(* ===== verification/Str.v ===== *)
(** * Standard-library strings

    The parts of Rust's [str] and [char] that the source calls: UTF-8 validation
    and decoding, prefix and substring tests, trimming, and the character
    classes.  A [str] is its list of Unicode scalar values. *)

From S2P Require Export Prelude.
Open Scope Z_scope.

Abbreviation str := (list Z).

(** An ASCII literal as a [str]. *)
Definition chars (s : string) : str := Z_of_byte <$> bstr s.

Definition between (lo hi x : Z) : bool := (lo <=? x) && (x <=? hi).

(** ** [std::str::from_utf8]

    Table 3-7 of the Unicode standard: no overlong form, no surrogate, nothing
    above U+10FFFF. *)
Definition is_continuation (b : byte) : bool := between 0x80 0xBF (Z_of_byte b).

Definition second_of_three (lead : Z) (b : byte) : bool :=
  if lead =? 0xE0 then between 0xA0 0xBF (Z_of_byte b)
  else if lead =? 0xED then between 0x80 0x9F (Z_of_byte b)
  else is_continuation b.

Definition second_of_four (lead : Z) (b : byte) : bool :=
  if lead =? 0xF0 then between 0x90 0xBF (Z_of_byte b)
  else if lead =? 0xF4 then between 0x80 0x8F (Z_of_byte b)
  else is_continuation b.

(** The six payload bits of a continuation byte. *)
Definition low6 (b : byte) : Z := Z_of_byte b - 0x80.

Fixpoint from_utf8 (bs : bytes) : option str :=
  match bs with
  | [] => Some []
  | b0 :: r0 =>
      let x := Z_of_byte b0 in
      if x <? 0x80 then cons x <$> from_utf8 r0
      else if between 0xC2 0xDF x then
        match r0 with
        | b1 :: r1 =>
            if is_continuation b1
            then cons ((x - 0xC0) * 64 + low6 b1) <$> from_utf8 r1 else None
        | _ => None
        end
      else if between 0xE0 0xEF x then
        match r0 with
        | b1 :: b2 :: r2 =>
            if second_of_three x b1 && is_continuation b2
            then cons ((x - 0xE0) * 4096 + low6 b1 * 64 + low6 b2) <$> from_utf8 r2
            else None
        | _ => None
        end
      else if between 0xF0 0xF4 x then
        match r0 with
        | b1 :: b2 :: b3 :: r3 =>
            if second_of_four x b1 && is_continuation b2 && is_continuation b3
            then cons ((x - 0xF0) * 262144 + low6 b1 * 4096 + low6 b2 * 64 + low6 b3)
                   <$> from_utf8 r3
            else None
        | _ => None
        end
      else None
  end.

(** ** [str] methods *)
Definition starts_with (s pat : str) : bool := bool_decide (take (length pat) s = pat).

Fixpoint str_contains (s pat : str) : bool :=
  starts_with s pat || match s with [] => false | _ :: s' => str_contains s' pat end.

Fixpoint trim_end_matches (f : Z → bool) (s : str) : str :=
  match s with
  | [] => []
  | c :: s' =>
      match trim_end_matches f s' with
      | [] => if f c then [] else [c]
      | t => c :: t
      end
  end.

Fixpoint trim_start_matches (f : Z → bool) (s : str) : str :=
  match s with
  | [] => []
  | c :: s' => if f c then trim_start_matches f s' else s
  end.

Definition trim_matches (f : Z → bool) (s : str) : str :=
  trim_end_matches f (trim_start_matches f s).

(** ** [char] methods *)
Definition is_control (c : Z) : bool := between 0x00 0x1F c || between 0x7F 0x9F c.

Definition is_whitespace (c : Z) : bool :=
  between 0x09 0x0D c || (c =? 0x20) || (c =? 0x85) || (c =? 0xA0) || (c =? 0x1680) ||
  between 0x2000 0x200A c || (c =? 0x2028) || (c =? 0x2029) || (c =? 0x202F) ||
  (c =? 0x205F) || (c =? 0x3000).

Definition is_ascii (c : Z) : bool := between 0x00 0x7F c.

Definition is_ascii_alphanumeric (c : Z) : bool :=
  between 0x30 0x39 c || between 0x41 0x5A c || between 0x61 0x7A c.

Definition to_ascii_lowercase (s : str) : str :=
  (λ c, if between 0x41 0x5A c then c + 32 else c) <$> s.

(** ** Lemmas *)

Lemma between_true lo hi x : between lo hi x = true ↔ lo ≤ x ≤ hi.
Proof. unfold between. rewrite andb_true_iff, !Z.leb_le. done. Qed.

Lemma between_false lo hi x : between lo hi x = false ↔ x < lo ∨ hi < x.
Proof. unfold between. rewrite andb_false_iff, !Z.leb_gt. done. Qed.

(** One decoding step: an ASCII byte is its own character, every other
    character is at least U+0080 and takes two to four bytes. *)
Lemma from_utf8_cons b bs s :
  from_utf8 (b :: bs) = Some s →
  (Z_of_byte b < 0x80 ∧ ∃ s', s = Z_of_byte b :: s' ∧ from_utf8 bs = Some s') ∨
  (0x80 ≤ Z_of_byte b ∧ ∃ c s' bs', s = c :: s' ∧ 0x80 ≤ c ∧
    from_utf8 bs' = Some s' ∧ (S (length bs') < S (length bs))%nat).
Proof.
  cbn [from_utf8]. set (x := Z_of_byte b). intros H.
  destruct (Z.ltb_spec x 0x80) as [Hlt|Hge].
  { left. apply fmap_Some in H as (s' & ? & ->). eauto. }
  right. split; [done|].
  destruct (between 0xC2 0xDF x) eqn:H2; [|destruct (between 0xE0 0xEF x) eqn:H3;
    [|destruct (between 0xF0 0xF4 x) eqn:H4; [|done]]].
  - destruct bs as [|b1 bs]; [done|]. destruct (is_continuation b1) eqn:C1; [|done].
    apply fmap_Some in H as (s' & ? & ->).
    eexists _, s', bs. split_and!; [done| |done|cbn; lia].
    unfold is_continuation in C1. rewrite between_true in *. unfold low6. lia.
  - destruct bs as [|b1 [|b2 bs]]; [done..|].
    destruct (second_of_three x b1 && is_continuation b2) eqn:C; [|done].
    apply fmap_Some in H as (s' & ? & ->).
    eexists _, s', bs. split_and!; [done| |done|cbn; lia].
    apply andb_true_iff in C as [C1 C2].
    unfold second_of_three, is_continuation, low6 in *.
    destruct (Z.eqb_spec x 0xE0), (Z.eqb_spec x 0xED); rewrite between_true in *; lia.
  - destruct bs as [|b1 [|b2 [|b3 bs]]]; [done..|].
    destruct (second_of_four x b1 && is_continuation b2 && is_continuation b3) eqn:C; [|done].
    apply fmap_Some in H as (s' & ? & ->).
    eexists _, s', bs. split_and!; [done| |done|cbn; lia].
    rewrite !andb_true_iff in C. destruct C as [[C1 C2] C3].
    unfold second_of_four, is_continuation, low6 in *.
    destruct (Z.eqb_spec x 0xF0), (Z.eqb_spec x 0xF4); rewrite between_true in *; lia.
Qed.

Lemma from_utf8_length bs s : from_utf8 bs = Some s → (length s ≤ length bs)%nat.
Proof.
  remember (length bs) as n eqn:Hn. revert bs s Hn.
  induction n as [n IH] using lt_wf_ind. intros [|b bs] s -> H.
  { cbn in H. simplify_eq. done. }
  apply from_utf8_cons in H as [(? & s' & -> & Hs)|(? & c & s' & bs' & -> & ? & Hs & Hl)].
  - cbn. specialize (IH (length bs) ltac:(cbn; lia) bs s' eq_refl Hs). lia.
  - cbn in *. specialize (IH (length bs') ltac:(lia) bs' s' eq_refl Hs). lia.
Qed.

(** A decoded string starts with an ASCII literal exactly when its bytes do. *)
Lemma from_utf8_starts_with bs s (pat : bytes) :
  from_utf8 bs = Some s →
  Forall (λ b, Z_of_byte b < 0x80) pat →
  starts_with s (Z_of_byte <$> pat) = bool_decide (take (length pat) bs = pat).
Proof.
  unfold starts_with. rewrite length_fmap. intros Hs Hp. apply bool_decide_ext.
  revert bs s Hs. induction Hp as [|p pat Hp Hpat IH]; intros bs s Hs; [done|].
  destruct bs as [|b bs].
  { cbn in Hs. simplify_eq. done. }
  apply from_utf8_cons in Hs as [(? & s' & -> & Hs)|(? & c & s' & bs' & -> & ? & Hs & Hl)]; cbn.
  - specialize (IH _ _ Hs). split.
    + intros [= Hb%Z_of_byte_inj Ht]. apply IH in Ht. by f_equal.
    + intros [= -> Ht]. f_equal. by apply IH.
  - split; intros [= ? ?]; subst; lia.
Qed.

Lemma starts_with_length s pat : starts_with s pat = true → (length pat ≤ length s)%nat.
Proof.
  unfold starts_with. intros H%bool_decide_eq_true. rewrite <- H. rewrite length_take. lia.
Qed.

Lemma str_contains_length s pat : str_contains s pat = true → (length pat ≤ length s)%nat.
Proof.
  induction s as [|c s IH]; cbn; rewrite orb_true_iff; intros [H|H]; try done.
  - by apply starts_with_length in H.
  - by apply starts_with_length in H.
  - apply IH in H. lia.
Qed.

(** Trimming the end keeps a prefix whose last character is not trimmed. *)
Lemma trim_end_matches_spec f s :
  ∃ t, s = trim_end_matches f s ++ t ∧ Forall (λ c, f c = true) t ∧
    (∀ c, last (trim_end_matches f s) = Some c → f c = false).
Proof.
  induction s as [|c s (t & Hs & Ht & Hl)]; [by exists []|]. cbn.
  destruct (trim_end_matches f s) as [|d u] eqn:E.
  - destruct (f c) eqn:Hc.
    + exists (c :: s). cbn in Hs. subst t. split_and!; [done| |done]. by constructor.
    + exists s. cbn in Hs. subst t. split_and!; [done|done|]. cbn. by intros ? [= <-].
  - exists t. split_and!; [cbn in *; congruence|done|]. intros c' Hc'. apply Hl. done.
Qed.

******************************

* [The task]:
Search the records for the string "character", and copy every line that holds it.

* [Exercise result]:
    and decoding, prefix and substring tests, trimming, and the character
(** One decoding step: an ASCII byte is its own character, every other
    character is at least U+0080 and takes two to four bytes. *)
(** Trimming the end keeps a prefix whose last character is not trimmed. *)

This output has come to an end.